Una “società dei consumi” come quella in cui viviamo è certamente difficile da gestire e arginare, i rifiuti prodotti sono sempre di più, l’inquinamento dal loro smaltimento è sempre più elevato; le energie necessarie per tutelare l’ambiente e pulirlo sono sempre in crescita. Il circolo è vizioso: più consumiamo più facciamo rifiuti, più facciamo rifiuti più grande sarà lo sforzo per smaltirli, più smaltiamo più inquiniamo, più inquiniamo più l’ambiente ne risente.
Possibile uscirne?
Forse sì, ma le modalità con cui deveno essere gestiti i rifiuti è molto importante.

Inoltre i rifiuti che produciamo possono essere di diversi tipi e vengono classificati in maniera diversa: urbani, speciali e ingombranti. Esistono poi anche i rifiuti speciali pericolosi e non pericolosi.
Oltre ad esistere diverse tipologie di rifiuto esistono anche diverse modalità di smaltimento. I rifiuti possono essere infatti smaltiti nelle discariche, bruciati negli inceneritori o “termovalorizzatori“, trattati nei compostaggi o in altri impianti specializzati oppure riciclati per essere nuovamente utilizzati. Per molti anni lo smaltimento dei rifiuti è stato fatto soprattutto nelle discariche perché rappresentano il sistema di smaltimento più economico.

Insomma, il tema è molto vasto e necessita di alcune precisazioni e puntualizzazioni, utili a fare chiarezza e imparare a smaltire i rifiuti.
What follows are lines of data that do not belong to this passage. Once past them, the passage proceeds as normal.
Lemma other_messages_are_printed_witness :
  let env := Reference.logger false in
  let ctx := {| hideOutput := true |} in
  let ls :=
    String (ascii_of_N 226) (String (ascii_of_N 128)
      (String (ascii_of_N 168) "")) in
  let msg :=
    "left as is:" ++ ls ++ "/logo.svg referenced in /app/assets/main.css "
    ++ unresolvedAtBuildTime in
  exists suffix,
    events
      (output Reference.config ctx LogType.warn msg noOptions
         (Reference.shared, createViteLogger)).1
    = [Printed LogType.warn (msg ++ suffix) 3].
Proof.
  intros env ctx ls msg.
  destruct (other_messages_are_printed (env := env) Reference.config ctx
              LogType.warn msg noOptions Reference.shared createViteLogger)
    as [suffix Hev].
  - right. split; [left; vm_compute; reflexivity|].
    split; [|left; discriminate].
    right. intros id Hid. vm_compute in Hid.
    apply (inj Some) in Hid. subst id. vm_compute. reflexivity.
  - exists suffix. rewrite Hev. vm_compute. reflexivity.
Defined.

Lemma referenced_id_is_a_word_at_line_start_witness :
  let ps :=
    String (ascii_of_N 226) (String (ascii_of_N 128)
      (String (ascii_of_N 169) "")) in
  let text :=
    "warning: left as is" ++ ps
    ++ "/logo.svg referenced in /app/assets/main.css" in
  matchRef "" text = Some "/logo.svg"
  /\ noSpace "/logo.svg" = true.
Proof.
  intros ps text.
  assert (H : matchRef "" text = Some "/logo.svg") by (vm_compute; reflexivity).
  split; [exact H|].
  exact (proj1 (proj2 (referenced_id_is_a_word_at_line_start _ _ H))).
Defined.
Lemma non_2xx_shows_error_witness :
  ok {| status := 503; json := Throw (ThrownError (lit "Unexpected token")) |} = false
  /\ trim (prompt (page answered_world)) <> []
  /\ in_flight answered_world = []
  /\ sendMessage_resume
       (FetchResolves {| status := 503; json := Throw (ThrownError (lit "Unexpected token")) |})
     = Throw (ThrownError (lit "API error: 503"))
  /\ exists w',
       settle local_env 0
         (FetchResolves {| status := 503; json := Throw (ThrownError (lit "Unexpected token")) |})
         (handleSubmit local_env answered_world) = Some w'
       /\ error (page w') = lit "API error: 503"
       /\ shows_response (page w') = false.
Proof.
  assert (H1 : ok {| status := 503; json := Throw (ThrownError (lit "Unexpected token")) |}
               = false) by reflexivity.
  assert (H2 : trim (prompt (page answered_world)) <> []) by (vm_compute; discriminate).
  assert (H3 : in_flight answered_world = []) by reflexivity.
  destruct (non_2xx_shows_error local_env answered_world _ H1 H2 H3)
    as (Hthrow & _ & w' & Hset & _ & He & _ & _ & Hs).
  split; [exact H1|]. split; [exact H2|]. split; [exact H3|]. split; [exact Hthrow|].
  exists w'. split; [exact Hset|]. split; [exact He | exact Hs].
Defined.

Lemma reply_text_is_displayed_witness :
  trim (prompt (page typed_world)) <> []
  /\ in_flight typed_world = []
  /\ exists w',
       settle local_env 0 (reply_with (lit "Paris is lovely")) (handleSubmit local_env typed_world)
       = Some w'
       /\ response (page w') = VString (lit "Paris is lovely")
       /\ response_child (Home (page w'))
          = JsxCard (Some (lit "Response")) WsPreWrap (VString (lit "Paris is lovely"))
       /\ shows_error (page w') = false.
Proof.
  assert (H1 : trim (prompt (page typed_world)) <> []) by (vm_compute; discriminate).
  assert (H2 : in_flight typed_world = []) by reflexivity.
  destruct (reply_text_is_displayed local_env typed_world
              {| status := 200;
                 json := Return (VObject {[ lit "response" := VString (lit "Paris is lovely") ]}) |}
              {[ lit "response" := VString (lit "Paris is lovely") ]}
              (lit "Paris is lovely") H1 H2 eq_refl eq_refl
              (lookup_singleton_eq _ _))
    as (w' & Hset & _ & Hr & _ & Hcard & He).
  split; [exact H1|]. split; [exact H2|].
  exists w'. split; [exact Hset|]. split; [exact Hr|].
  split; [apply Hcard; discriminate | exact He].
Defined.

Lemma submit_clears_stale_text_witness :
  trim (prompt (page answered_world)) <> []
  /\ shows_response (page answered_world) = true
  /\ page (handleSubmit local_env answered_world)
     = {| prompt := lit " Hello again "; response := VString [];
          isLoading := true; error := [] |}
  /\ shows_response (page (handleSubmit local_env answered_world)) = false
  /\ shows_error (page (handleSubmit local_env answered_world)) = false.
Proof.
  assert (H : trim (prompt (page answered_world)) <> []) by (vm_compute; discriminate).
  destruct (submit_clears_stale_text local_env answered_world H)
    as (Hpage & _ & Hr & He & _).
  split; [exact H|]. split; [reflexivity|]. split; [exact Hpage|].
  split; [exact Hr | exact He].
Defined.

Lemma submission_keeps_prompt_witness :
  trim (prompt (page answered_world)) <> []
  /\ exists w',
       settle local_env 0 (reply_status 500) (handleSubmit local_env answered_world) = Some w'
       /\ prompt (page w') = lit " Hello again ".
Proof.
  assert (H : trim (prompt (page answered_world)) <> []) by (vm_compute; discriminate).
  destruct (submission_keeps_prompt local_env answered_world) as (_ & _ & Hkeep & Hlive).
  destruct (Hlive H) as (_ & Hsettles).
  destruct (Hsettles (reply_status 500)) as (w' & Hset).
  split; [exact H|]. exists w'. split; [exact Hset|].
  exact (proj1 (Hkeep _ _ _ Hset)).
Defined.

Lemma empty_reply_shows_nothing_witness :
  trim (prompt (page typed_world)) <> []
  /\ in_flight typed_world = []
  /\ (exists w',
        settle local_env 0 (reply_with []) (handleSubmit local_env typed_world) = Some w'
        /\ isLoading (page w') = false
        /\ shows_response (page w') = false
        /\ shows_error (page w') = false)
  /\ (exists w',
        settle local_env 0 reply_without_response (handleSubmit local_env typed_world) = Some w'
        /\ isLoading (page w') = false
        /\ shows_response (page w') = false
        /\ shows_error (page w') = false).
Proof.
  assert (H1 : trim (prompt (page typed_world)) <> []) by (vm_compute; discriminate).
  assert (H2 : in_flight typed_world = []) by reflexivity.
  split; [exact H1|]. split; [exact H2|]. split.
  - destruct (empty_reply_shows_nothing local_env typed_world
                {| status := 200; json := Return (VObject {[ lit "response" := VString [] ]}) |}
                {[ lit "response" := VString [] ]} H1 H2 eq_refl eq_refl
                (or_introl (lookup_singleton_eq _ _)))
      as (w' & Hset & Hl & Hr & He & _).
    exists w'. split; [exact Hset|]. split; [exact Hl|]. split; [exact Hr | exact He].
  - destruct (empty_reply_shows_nothing local_env typed_world
                {| status := 200; json := Return (VObject ∅) |}
                ∅ H1 H2 eq_refl eq_refl (or_intror (lookup_empty _)))
      as (w' & Hset & Hl & Hr & He & _).
    exists w'. split; [exact Hset|]. split; [exact Hl|]. split; [exact Hr | exact He].
Defined.

(** Why the statements about what is shown speak of the rendered page: two
    overlapping runs of the handler, which only a direct call can start,
    leave the error of the first and the response of the second on the page
    together. *)
Example direct_calls_can_show_both :
  match settle local_env 0 (reply_status 500) (handleSubmit local_env loading_world) with
  | Some w1 =>
      match settle local_env 0 (reply_with (lit "Hi")) w1 with
      | Some w2 =>
          shows_response (page w2) && shows_error (page w2)
          && negb (isLoading (page w2))
      | None => false
      end
  | None => false
  end = true.
Proof. vm_compute. reflexivity. Qed.

(** A body that parses to [null] is a failure of the submission although the
    status is 200: the property read throws and the engine's message is
    shown. *)
Example null_body_shows_error :
  settle local_env 0 (FetchResolves {| status := 200; json := Return VNull |}) loading_world
  = Some {| page := {| prompt := lit "Hello"; response := VString [];
                       isLoading := false;
                       error := lit "Cannot read properties of null (reading 'response')" |};
            in_flight := [];
            sent := sent loading_world |}.
Proof. vm_compute. reflexivity. Qed.

(** A rejection with something that is not an [Error] shows the fixed text. *)
Example non_error_rejection :
  settle local_env 0 (FetchRejects ThrownOther) loading_world
  = Some {| page := {| prompt := lit "Hello"; response := VString [];
                       isLoading := false; error := lit "An error occurred" |};
            in_flight := [];
            sent := sent loading_world |}.
Proof. vm_compute. reflexivity. Qed.

(** * Further properties of the code *)

Lemma blank_or_not (s : js_string) :
  blank s \/ Exists (fun c => is_white_space c = false) s.
Proof.
  unfold blank. induction s as [|c s [IH | IH]].
  - left. constructor.
  - destruct (is_white_space c) eqn:Hc.
    + left. by constructor.
    + right. by constructor.
  - right. by constructor.
Qed.

Lemma blank_not_Exists (s : js_string) :
  blank s -> ~ Exists (fun c => is_white_space c = false) s.
Proof.
  unfold blank. intros Hb He. induction He as [c s Hc | c s _ IH].
  - inversion Hb; congruence.
  - inversion Hb; auto.
Qed.

Lemma blank_prompt_is_noop (env : environment) (w : world) :
  blank (prompt (page w)) -> handleSubmit env w = w.
Proof. intros H. by apply handleSubmit_blank, trim_nil. Qed.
Iniziamo con il capire le varie tipologie di rifiuto che produciamo.
 


Lo smaltimento dei rifiuti dipende dalla loro classificazione

Prima di parlare di smaltimento dei rifiuti, bisogna capirne la classificazione perchè in base a questa sono destinati ad un piattafrome differenti.
Facciamo però un passo indietro, cosa sono effettivamente i rifiuti? Non sono altro che sostanze, o oggetti, che derivano dalle nostre attività e di cui vogliamo (o dobbiamo disfarci). Queste possono derivare sia da azioni umani ma anche da cicli naturali e generalmente devono sempre smaltite secondo le leggi vigenti. Da questa necessità di smaltimento e dall’origine del rifiuto stesso derivano sia la loro classificazione (art. 184, comma1 del D.Lgs. n. 152/2006) sia la modalità con cui devono essere smaltiti.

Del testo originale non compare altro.